On pourrait constater que chaque réforme des retraites a entraîné des manifestations nombreuses et massives, mais a fini par être adoptée (à chaque fois, sauf en 1995) et même globalement confirmée par l’alternance (en 2012). Dès lors, ces batailles ne seraient que l’expression d’un tropisme français, une résistance particulière aux équations financières, la défense obligée d’un passé qui chantait (les réformes sociales de 1936, 1945 et 1981). On pourrait aussi considérer que chacune de ces crises a élargi un fossé d’incompréhensions entre gouvernants et gouvernés dont les effets se mesurent, élection après élection, dans les taux d’abstention et les votes populistes.

Loin d’un rituel obligé, le conflit actuel laisse augurer une gravité sans précédent. D’un côté, des manifestants en nombre, animés d’une résolution froide, un soutien croissant dans l’opinion, un rejet du passage à 64 ans qui atteint 93 % des actifs ! D’un autre, une mystérieuse désinvolture du pouvoir qui empile les messages (travailler plus pour équilibrer les retraites, financer le grand âge, réduire l’endettement ou simplement produire plus de richesse…) et paraît fuir un débat qu’il a limité au strict minimum au Parlement. Si l’on ajoute d’absurdes polémiques (goût du travail vs droit à la paresse), c’est à n’y rien comprendre. Un sujet engageant la solidarité entre générations aurait mérité exposé moins brouillon.

Après nous être intéressés aux enjeux de fond (le 11 janvier dernier, dans le no 429), nous avons cherché cette fois à comprendre ce qui se noue entre le pouvoir et la rue. Pierre Rosanvallon a la particularité d’avoir été syndicaliste avant de devenir professeur au Collège de France. Il analyse les ressorts du mouvement social : il s’agirait moins, selon lui, d’un refus du passage à 64 ans que de la demande pressante d’une prise en compte des singularités des carrières et des souffrances au travail. L’historienne Danielle Tartakowsky nous raconte le lien passionné que notre pays entretient avec « la manifestation », la marque profonde qu’elle laisse dans nos mémoires collectives.
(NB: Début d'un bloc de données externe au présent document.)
Lemma grep_main_ok t v search buf dt r out :
  sees t v -> v_fds v !! 1%nat = Some SDisplay -> data (v_home v) t grep_lits ->
  inside search BUFSIZE /\ clear_of search BUFSIZE grep_lits -> inside buf SBUFSIZE /\ clear_of buf SBUFSIZE grep_lits ->
  inside dt 1025 /\ clear_of dt 1025 grep_lits ->
  (search + BUFSIZE <= buf \/ buf + SBUFSIZE <= search) -> (search + BUFSIZE <= dt \/ dt + 1025 <= search) ->
  (buf + SBUFSIZE <= dt \/ dt + 1025 <= buf) -> cell t (at_ (v_home v) dt + 1024) <> 10 ->
  Forall name_ends (im_dentries (v_img v)) -> grep_spec v = Some (r, out) ->
  exists t' v', grep_main search buf dt t = (Ok r, t') /\ sees t' v' /\ v_con v' = con_puts out (v_con v) /\ keys_same v v'.
Proof.
  intros Hs Hd Hl [Hse Hsc] [Hbu Hbc] [Hda Hdc] A1 A2 A3 Hz Hends Hspec. unfold grep_main. unfold grep_spec in Hspec.
  destruct (decide (v_args v = [])) as [Ha|Ha].
  { rewrite Ha in Hspec. injection Hspec as <- <-. go (getargs_none t v search BUFSIZE) by done. change (negb (0 =? -1)) with true. cbv iota.
    destruct (puts_lit t v (line "could not read argument") _ Hs Hd Hl ltac:(in_list)) as (t1 & v1 & E1 & Hs1 & Hv1 & _). go E1. fields Hv1.
    exists t1, v1. split; [done|]. by repeat split. }
  destruct (args_string t v search Hs Ha Hse) as (t1 & E1 & Hs1 & Hw & Hwl & Hwb & Hk1). go E1. change (negb (0 =? 0)) with false. cbv iota.
  assert (data (v_home v) t1 grep_lits) as Hl1 by (eapply data_same; [exact Hl|exact Hk1|by right]).
  assert (placed (v_home v) t1 (text ".")) as (Hi & Hh & _) by (eapply (proj1 (List.Forall_forall _ _) Hl1); apply list_elem_of_In; unfold grep_lits; in_list).
  assert (find_dentry (v_img v) (text "." ++ [0]) = find_dentry (v_img v) (text ".")) as Hf
    by (apply (find_dentry_args _ (text ".") 1); by repeat constructor).
  assert (0 ∈ text "." ++ [0]) as Hz0 by (apply elem_of_app; right; by left).
  destruct (decide (find_dentry (v_img v) (text ".") = None \/ free_stream (v_fds v) = None)) as [Hno|Hyes].
  - assert (r = 2 /\ out = line "directory open failed") as [-> ->].
    { destruct (v_args v); [done|]. destruct (find_dentry _ (text ".")), (free_stream (v_fds v)); destruct Hno; try done; by injection Hspec. }
    destruct (open_refuses t1 v (lit (text ".")) _ Hs1 Hi Hh Hz0 ltac:(by rewrite Hf)) as (t2 & E2 & Hs2 & Hk2).
    go E2. change (-1 =? -1) with true. cbv iota.
    destruct (puts_lit t2 v (line "directory open failed") grep_lits Hs2 Hd) as (t3 & v3 & E3 & Hs3 & Hv3 & _);
      [eapply data_same; [exact Hl1|exact Hk2|by left]|in_list|]. go E3. fields Hv3. exists t3, v3. split; [done|]. by repeat split.
  - destruct (find_dentry _ (text ".")) as [d|]; [|by destruct Hyes; left].
    destruct (free_stream (v_fds v)) as [i|] eqn:Ei; [|by destruct Hyes; right].
    destruct (d_type d =? dir) eqn:Et; [|by destruct (v_args v)].
    destruct (free_stream (<[i := SDir 0]> (v_fds v))) as [k|] eqn:Ek; [|by destruct (v_args v)].
    assert (exists all, grep_files (v_img v) (v_args v) (im_dentries (v_img v)) = Some all /\ r = 0 /\ out = all) as (all & Hall & -> & ->).
    { destruct (v_args v) eqn:Ew; [done|]. rewrite <- Ew in *. apply fmap_Some in Hspec as (all & Hall & [= -> ->]). by exists all. }
    assert (opened (v_img v) d = Some (SDir 0)) as Ho by (unfold opened; by rewrite Et).
    destruct (open_opens t1 v _ _ d (SDir 0) i Hs1 Hi Hh Hz0 Hf Ho Ei) as (t2 & v2 & E2 & Hs2 & Hv2 & Hk2). go E2.
    apply free_stream_Some in Ei as [Hi2 _]. rewrite (proj2 (Z.eqb_neq (-1) _)) by lia. fields Hv2 as [h2 a2 i2 f2 c2 m2 y2].
    apply (grep_dir_ok v (v_img v) (v_fds v) (v_home v) (v_con v) i k (v_args v) search buf dt Hi2 Hd Ek Hends t2 v2 all); [|exact Hall].
    split; [exact Hs2|exact h2|exact i2|exact f2|exact c2|by split|]. split.
    + eapply data_same; [exact Hl1|exact Hk2|by left].
    + by split.
    + by split.
    + exact A3.
    + split; [|by split]. eapply string_same; [exact Hw|exact Hk2|by left].
    + rewrite length_app. cbn [length]. unfold BUFSIZE in *. lia.
    + rewrite length_app. cbn [length]. unfold BUFSIZE in *. lia.
    + assert (forall q, v_home v <= q < v_home v + FOUR_MB_BLOCK -> ~ at_ (v_home v) search <= q < at_ (v_home v) search + BUFSIZE -> cell t2 q = cell t q) as Hcells.
      { intros q Hq Hn. rewrite (Hk2 q Hq) by lia. by apply Hk1. }
      unfold at_, inside in *. unfold BUFSIZE, VIRTUAL_START, VIRTUAL_END, FOUR_MB_BLOCK in *. rewrite Hcells; [exact Hz|lia..].
Qed.
End Proofs.

Lemma grep_status v r out : grep_spec v = Some (r, out) -> 0 <= r < 256.
Proof.
  unfold grep_spec. destruct (v_args v); [injection 1; lia|]. destruct (find_dentry _ _) as [d|]; [|injection 1; lia].
  destruct (free_stream (v_fds v)); [|injection 1; lia]. destruct (_ =? _); [|discriminate]. destruct (free_stream _); [|discriminate].
  intros (? & _ & [= -> _])%fmap_Some. lia.
Qed.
À ce stade, nul ne peut prévoir l’issue de ce que Vincent Martigny nomme un « choc des légitimités ». Combien de temps durera l’unité syndicale entre des partisans de la retraite à 60 ans et d’autres qui réclament une répartition plus équitable des efforts ? Que va répondre une Assemblée sans majorité claire à l’appel de la rue ? Que diront les juges du Conseil constitutionnel d’une procédure d’adoption « à l’arrache » (47.1, 49.3, pour finir peut-être par des ordonnances) ? Il reste peu de temps pour éviter un choc frontal. En politique comme dans les accidents de la route, il n’y a rien de plus redoutable.